=== Begin Enclosure ===

(* ===== verification/StartupTheorems.v ===== *)
(** From the configuration to the last request: where each setting comes from, when the server
    starts, and that it then serves. *)

From S2P Require Export Startup Requests.

(** ** Settings *)

Section Settings.
Context {VL : ViperLib} {VW : ViperLaws}.

(** The environment variable of each setting. *)
Definition variables : list (string * string) :=
  [("server.host", "SPG_SERVER_HOST"); ("server.port", "SPG_SERVER_PORT"); ("server.mode", "SPG_SERVER_MODE");
   ("database.host", "SPG_DATABASE_HOST"); ("database.port", "SPG_DATABASE_PORT"); ("database.user", "SPG_DATABASE_USER");
   ("database.password", "SPG_DATABASE_PASSWORD"); ("database.dbname", "SPG_DATABASE_DBNAME");
   ("database.sslmode", "SPG_DATABASE_SSLMODE"); ("database.max_conns", "SPG_DATABASE_MAX_CONNS");
   ("database.min_conns", "SPG_DATABASE_MIN_CONNS"); ("database.conn_max_lifetime", "SPG_DATABASE_CONN_MAX_LIFETIME");
   ("redis.host", "SPG_REDIS_HOST"); ("redis.port", "SPG_REDIS_PORT"); ("redis.password", "SPG_REDIS_PASSWORD");
   ("redis.db", "SPG_REDIS_DB"); ("jwt.secret", "SPG_JWT_SECRET"); ("jwt.expiry", "SPG_JWT_EXPIRY");
   ("jwt.issuer", "SPG_JWT_ISSUER"); ("aes.key", "SPG_AES_KEY"); ("log.level", "SPG_LOG_LEVEL");
   ("log.pretty", "SPG_LOG_PRETTY")].

(** The variable, else what the file says of the key, else the default. *)
Definition sourced (file : list (string * setting)) (key : string) : option setting :=
  match lookup_key key variables with
  | Some var => if negb (Getenv var =? "")%string then Some (SStr (Getenv var)) else
                match lookup_key key file with Some x => Some x | None => lookup_key key defaults end
  | None => None
  end.

(** The fields of a configuration: the key of each, and what it says of a setting that it was
    decoded from. *)
Definition fields (c : Config) : list (string * (setting -> Prop)) :=
  [("server.host", fun x => decode_string x = Ok (srv_Host (c_Server c)));
   ("server.port", fun x => decode_int x = Ok (srv_Port (c_Server c)));
   ("server.mode", fun x => decode_string x = Ok (srv_Mode (c_Server c)));
   ("database.host", fun x => decode_string x = Ok (db_Host (c_Database c)));
   ("database.port", fun x => decode_int x = Ok (db_Port (c_Database c)));
   ("database.user", fun x => decode_string x = Ok (db_User (c_Database c)));
   ("database.password", fun x => decode_string x = Ok (db_Password (c_Database c)));
   ("database.dbname", fun x => decode_string x = Ok (db_DBName (c_Database c)));
   ("database.sslmode", fun x => decode_string x = Ok (db_SSLMode (c_Database c)));
   ("database.max_conns", fun x => decode_int32 x = Ok (db_MaxConns (c_Database c)));
   ("database.min_conns", fun x => decode_int32 x = Ok (db_MinConns (c_Database c)));
   ("database.conn_max_lifetime", fun x => decode_duration x = Ok (db_ConnMaxLifetime (c_Database c)));
   ("redis.host", fun x => decode_string x = Ok (rd_Host (c_Redis c)));
   ("redis.port", fun x => decode_int x = Ok (rd_Port (c_Redis c)));
   ("redis.password", fun x => decode_string x = Ok (rd_Password (c_Redis c)));
   ("redis.db", fun x => decode_int x = Ok (rd_DB (c_Redis c)));
   ("jwt.secret", fun x => decode_string x = Ok (jw_Secret (c_JWT c)));
   ("jwt.expiry", fun x => decode_duration x = Ok (jw_Expiry (c_JWT c)));
   ("jwt.issuer", fun x => decode_string x = Ok (jw_Issuer (c_JWT c)));
   ("aes.key", fun x => decode_string x = Ok (ae_Key (c_AES c)));
   ("log.level", fun x => decode_string x = Ok (lg_Level (c_Log c)));
   ("log.pretty", fun x => decode_bool x = Ok (lg_Pretty (c_Log c)))].

(** How the field of a key reads a setting. *)
Definition reads {A} (decode : setting -> res A) (x : setting) : res unit := result_map (fun _ => tt) (decode x).

Definition readers : list (string * (setting -> res unit)) :=
  [("server.host", reads decode_string); ("server.port", reads decode_int); ("server.mode", reads decode_string);
   ("database.host", reads decode_string); ("database.port", reads decode_int); ("database.user", reads decode_string);
   ("database.password", reads decode_string); ("database.dbname", reads decode_string);
   ("database.sslmode", reads decode_string); ("database.max_conns", reads decode_int32);
   ("database.min_conns", reads decode_int32); ("database.conn_max_lifetime", reads decode_duration);
   ("redis.host", reads decode_string); ("redis.port", reads decode_int); ("redis.password", reads decode_string);
   ("redis.db", reads decode_int); ("jwt.secret", reads decode_string); ("jwt.expiry", reads decode_duration);
   ("jwt.issuer", reads decode_string); ("aes.key", reads decode_string); ("log.level", reads decode_string);
   ("log.pretty", reads decode_bool)].

(** What a field is read from. *)
Lemma field_sourced {A} (decode : setting -> res A) zero path file key var :
  lookup_key key variables = Some var -> env_name (viper_of path file) key = var -> is_Some (lookup_key key defaults) ->
  existsb (fun kv => (kv.1 =? key)%string) defaults = true ->
  exists x, sourced file key = Some x /\ cfg_field decode zero (viper_of path file) key = decode x.
Proof.
  intros Hvar Henv [d Hd] Hdef. unfold cfg_field, known_key. cbn [viper_of vp_config vp_defaults].
  rewrite Hdef, orb_true_r. cbn [negb]. rewrite Get_spec. unfold setting_of.
  rewrite Henv. cbn [viper_of vp_config vp_defaults]. unfold sourced. rewrite Hvar.
  destruct (negb _); [by eexists|]. destruct (lookup_key key file); [by eexists|]. rewrite Hd. by eexists.
Qed.

Ltac from_source :=
  match goal with
  | H : cfg_field ?decode ?zero (viper_of ?path ?file) ?key = _ |- _ =>
    let x := fresh "x" in let Hx := fresh "Hx" in let Hf := fresh "Hf" in
    destruct (field_sourced decode zero path file key _ eq_refl ltac:(vm_compute; reflexivity) ltac:(by eexists) eq_refl)
      as (x & Hx & Hf); rewrite Hf in H; clear Hf
  end.

Lemma Unmarshal_sourced path file cfg :
  Unmarshal (viper_of path file) = Ok cfg ->
  Forall (fun f => exists x, sourced file f.1 = Some x /\ f.2 x) (fields cfg).
Proof.
  unfold Unmarshal, unmarshal_Server, unmarshal_Database, unmarshal_Redis, unmarshal_JWT, unmarshal_AES, unmarshal_Log. intros H.
  repeat match goal with
    | H : result_bind _ _ = Ok _ |- _ => apply result_bind_Ok in H as (? & ? & ?)
    | H : Ok _ = Ok _ |- _ => injection H as <-
    end.
  unfold fields. cbn [c_Server c_Database c_Redis c_JWT c_AES c_Log].
  repeat from_source.
  repeat (apply Forall_cons; split; [by eexists|]); by apply Forall_nil.
Qed.

(** An error is that of a setting which its field cannot read. *)
Lemma Unmarshal_refused path file err :
  Unmarshal (viper_of path file) = Err err ->
  Exists (fun f => exists x, sourced file f.1 = Some x /\ f.2 x = Err err) readers.
Proof.
  unfold Unmarshal, unmarshal_Server, unmarshal_Database, unmarshal_Redis, unmarshal_JWT, unmarshal_AES, unmarshal_Log. intros H.
  repeat match goal with
    | H : result_bind _ _ = Err _ |- _ => apply result_bind_Err in H as [H|(? & _ & H)]; cbv beta in H
    end; try done;
    from_source; unfold readers, reads;
    repeat first [apply Exists_cons_hd; eexists; split; [eassumption|cbn [snd]; by rewrite H] | apply Exists_cons_tl].
Qed.

(** What [Load] makes of what the file says. *)
Definition loaded (file : list (string * setting)) (r : res Config) : Prop :=
  match r with
  | Ok cfg => Forall (fun f => exists x, sourced file f.1 = Some x /\ f.2 x) (fields cfg)
  | Err e => exists err, e = Errorf "unmarshaling config" err /\
               Exists (fun f => exists x err', sourced file f.1 = Some x /\ f.2 x = Err err') readers
  end.

End Settings.

(** ** The server *)

Section Server.
Context {U : UUIDLib} {UL : UUIDLaws} {P : PgLib} {JL : JsonbLaws} {PX : PgxPool} {VL : ViperLib}.
Context {A2 : Argon2} {AL : Argon2Laws} {J : JWT} {JW : JWTLaws}.
Context {UP : URLParser} {RU : RequestURI} {V : Validator} {VA : ValidatorLaws} {GF : GinFallback}.

(** The key is written as 64 hexadecimal digits. *)
Definition key_ok (hexKey : string) : bool := match NewAESEncryptionService hexKey with Ok _ => true | Err _ => false end.

Definition pool_ok (cfg : DatabaseConfig) : bool :=
  match ParseConfig (DSN cfg) with
  | Ok poolCfg => match NewWithConfig (pool_config cfg poolCfg) with Ok _ => true | Err _ => false end
  | Err _ => false
  end.

(** How the program ends up: it exits with the first message whose step fails. *)
Definition started (r : App + Fatal) : Prop :=
  match Load "" with
  | Err e => r = inr (mkFatal "failed to load config" e)
  | Ok cfg =>
    if negb (pool_ok (c_Database cfg)) then exists e, r = inr (mkFatal "Failed to connect to PostgreSQL" e)
    else if negb (key_ok (ae_Key (c_AES cfg))) then exists e, r = inr (mkFatal "Failed to initialize encryption service" e)
    else exists app, r = inl app /\ app_Addr app = srv_Host (c_Server cfg) +:+ ":" +:+ FormatInt (srv_Port (c_Server cfg)) /\
                     valid_key (app_EncSvc app)
  end.

Lemma start_wp cfg spec page Q es v :
  free false v ->
  (forall r es' c, v_clock v <= c ->
     (if negb (pool_ok (c_Database cfg)) then exists e, r = inr (mkFatal "Failed to connect to PostgreSQL" e)
      else if negb (key_ok (ae_Key (c_AES cfg))) then exists e, r = inr (mkFatal "Failed to initialize encryption service" e)
      else exists app, r = inl app /\ app_Addr app = srv_Host (c_Server cfg) +:+ ":" +:+ FormatInt (srv_Port (c_Server cfg)) /\
                       valid_key (app_EncSvc app)) -> Q r None es' (set_clock c v)) ->
  wp solo false (start cfg spec page) Q None es v.
Proof.
  intros Hf HQ. unfold start, NewPool, pool_ok in *.
  assert (Hsame : set_clock (v_clock v) v = v) by (by destruct v).
  assert (Hno : forall r, (forall es' c, v_clock v <= c -> Q r None es' (set_clock c v)) -> Q r None es v).
  { intros r Hr. rewrite <- Hsame. apply Hr. lia. }
  destruct (ParseConfig (DSN (c_Database cfg))) as [poolCfg|e]; [|apply Hno; intros; apply HQ; [done|by eexists]].
  destruct (NewWithConfig _) as [[]|e]; [|apply Hno; intros; apply HQ; [done|by eexists]].
  cbn [negb] in HQ. apply wp_bind, wp_bind, wp_stmt; [done|..].
  - intros ord now c [] ws _ Hc He. simpl in He. injection He as <-. split; [|done].
    change (set_tables (apply_writes [] (v_tables v)) (set_clock c v)) with (set_clock c v).
    apply wp_bind, wp_bind, wp_solo; [done|by intros _ _ [] []|]. intros c2 x v' Hc2 [-> Hx]. simpl in Hc2.
    destruct x as [[]|e]; [|by destruct Hx as [|[? _]]]. cbn [ok wp].
    change (set_clock c2 (set_clock c v)) with (set_clock c2 v).
    unfold key_ok in HQ. destruct (NewAESEncryptionService _) as [aes|e] eqn:Hk; apply HQ; [lia| |lia|by eexists].
    eexists. split; [done|]. split; [done|]. by eapply new_aes_valid.
  - intros e c _ _ [?|(ord & now & _ & He)]; [done|]. simpl in He. done.
Qed.

Context {B : Backend} {BL : BackendLaws}.

(** C21: main ends: with the message of the first step that fails, or with a server whose key
    has 32 bytes; it has written nothing.  And the server, with the services main wired,
    answers every sequence of requests as long as nothing fails: none waits for a lock that
    an earlier one forgot, none loops, and the world is ready for the next. *)
Theorem server_serves spec page s :
  ready s -> idle s -> reliable s ->
  exists r es s', run (main spec page) [] s = Some (r, es, s') /\ tables s' = tables s /\ started r /\
    forall app rs, r = inl app ->
      exists cs s2, serve_all (app_ServeHTTP app) rs s' = Some (cs, s2) /\ length cs = length rs /\ ready s2 /\ idle s2.
Proof.
  intros Hs Hi Hr.
  assert (Hw : wp solo false (main spec page) (fun r _ _ v' => started r /\ exists c, v' = set_clock c (view s)) None [] (view s)).
  { unfold main, started. destruct (Load "") as [cfg|e].
    - apply start_wp; [by apply idle_free|]. intros r es' c _ Ho. split; [exact Ho|by eexists].
    - split; [done|]. exists (v_clock (view s)). by destruct (view s). }
  destruct (solo_total _ _ _ _ Hw (ready_locked _ Hs) Hr) as (r & es & s' & Hrun & (own & Hst & c & Hv) & _ & Hr').
  exists r, es, s'. split; [done|]. split; [unfold tables; by rewrite Hv|]. split; [done|]. intros app rs ->.
  assert (Hk : valid_key (app_EncSvc app)).
  { unfold started in Hst. repeat case_match; try (by destruct Hst); try done. by destruct Hst as (app' & [= <-] & _ & Hk). }
  pose proof (aes_laws _ Hk). pose proof argon2_laws. pose proof (jwt_laws (app_TokenSvc app)).
  destruct (requests_end (ES := aes_service (app_EncSvc app)) (HS := argon2_service) (TS := jwt_service (app_TokenSvc app))
              (app_Deps app) rs s') as (cs & s2 & Hall & Hlen & Hs2 & Hi2 & _).
  - unfold ready, tables in *. rewrite Hv. destruct Hs as [Hl Hrest]. split; [by eapply (locks_ok_same (view s))|done].
  - unfold idle in *. by rewrite Hv.
  - done.
  - by exists cs, s2.
Qed.
End Server.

=== End Enclosure ===

* _What is expected_
Lines that contain "ParseConfig" should be pulled from the entries above and reported.

* _Response_
  match ParseConfig (DSN cfg) with
  destruct (ParseConfig (DSN (c_Database cfg))) as [poolCfg|e]; [|apply Hno; intros; apply HQ; [done|by eexists]].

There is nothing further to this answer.